===== Records for this task
(** C3: if input item [k] lacks the attachment its [binaryPropertyName]
    names, the run produces no output, and no request is made for item
    [k] or any later item: at most [k] requests are made. *)
Theorem execute_missing_binary k item name o log :
  execute [] = (o, log) ->
  inputData !! k = Some item -> param_value "binaryPropertyName" k = Ok name ->
  item_binary item name = None ->
  is_ok o = false /\ length (requests_of log) <= k.
Proof.
  intros Hrun Hk Hn Hb.
  assert (forall c : gmap string string,
            is_ok (item_plan inputData (c !! "baseUrl") (c !! "apiKey") k) = false)
    as Hp by (intros c; by eapply item_plan_missing_binary).
  assert (k < length inputData) by (by eapply lookup_lt_Some).
  destruct o as [outs|e].
  - destruct (run_success _ _ Hrun) as (c & rs & _ & _ & Hlen & Hreq & Hans).
    assert (is_Some (requests_of log !! k)) as [r Hr] by (apply lookup_lt_is_Some; lia).
    assert (is_Some (rs !! k)) as [resp Hresp] by (apply lookup_lt_is_Some; lia).
    destruct (Hans _ _ _ Hr Hresp) as [Hplan _]. specialize (Hp c). by rewrite Hplan in Hp.
  - split; [done|].
    destruct (run_failure _ _ Hrun) as [(_ & _ & ->)|(c & k' & _ & Hk' & Hbefore & Hcase)];
      [simpl; lia|].
    assert (k' <= k).
    { destruct (decide (k' <= k)); [done|].
      destruct (Hbefore k) as (r & _ & Hr); [lia|]. specialize (Hp c). by rewrite Hr in Hp. }
    destruct Hcase as [[_ ->]|(r & why & Hr & _ & Hlog & _)]; [done|].
    assert (k' <> k) by (intros ->; specialize (Hp c); by rewrite Hr in Hp).
    rewrite Hlog, length_app, length_take. simpl. lia.
Qed.

(** C7: the run completes: when the credentials are stored, every item's
    plan is a request and the service accepts every request, the run
    returns one output item per input item. *)
Theorem execute_complete c :
  credentialStore "ReceiptliApi" = Some c ->
  (forall i, i < length inputData ->
     is_ok (item_plan inputData (c !! "baseUrl") (c !! "apiKey") i)) ->
  (forall sent r, is_ok (remote sent r)) ->
  exists outs, (execute []).1 = Ok [outs] /\ length outs = length inputData.
Proof.
  intros Hc Hplans Hremote.
  pose proof execute_view as Hspec. unfold view, execute_spec in Hspec. rewrite Hc in Hspec.
  destruct (serve_complete [] (item_plan inputData (c !! "baseUrl") (c !! "apiKey")
                                 <$> seq 0 (length inputData))) as (rs & Hrs & Hlen).
  { intros p Hp. apply list_elem_of_lookup in Hp as [j Hj].
    apply lookup_item_plans in Hj as [? ->]. by apply Hplans. }
  { done. }
  destruct (serve _ _) as [o sent]. simpl in Hrs. subst o.
  injection Hspec as Ho _. rewrite Ho. eexists. split; [done|].
  by rewrite length_fmap, Hlen, length_fmap, length_seq.
Qed.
==========
## To do
From the entries above, return exactly the line containing "assert (k' <= k).", the line containing "intros Hc Hplans Hremote.", and all lines between, and nothing else.

## Task response
    assert (k' <= k).
    { destruct (decide (k' <= k)); [done|].
      destruct (Hbefore k) as (r & _ & Hr); [lia|]. specialize (Hp c). by rewrite Hr in Hp. }
    destruct Hcase as [[_ ->]|(r & why & Hr & _ & Hlog & _)]; [done|].
    assert (k' <> k) by (intros ->; specialize (Hp c); by rewrite Hr in Hp).
    rewrite Hlog, length_app, length_take. simpl. lia.
Qed.

(** C7: the run completes: when the credentials are stored, every item's
    plan is a request and the service accepts every request, the run
    returns one output item per input item. *)
Theorem execute_complete c :
  credentialStore "ReceiptliApi" = Some c ->
  (forall i, i < length inputData ->
     is_ok (item_plan inputData (c !! "baseUrl") (c !! "apiKey") i)) ->
  (forall sent r, is_ok (remote sent r)) ->
  exists outs, (execute []).1 = Ok [outs] /\ length outs = length inputData.
Proof.
  intros Hc Hplans Hremote.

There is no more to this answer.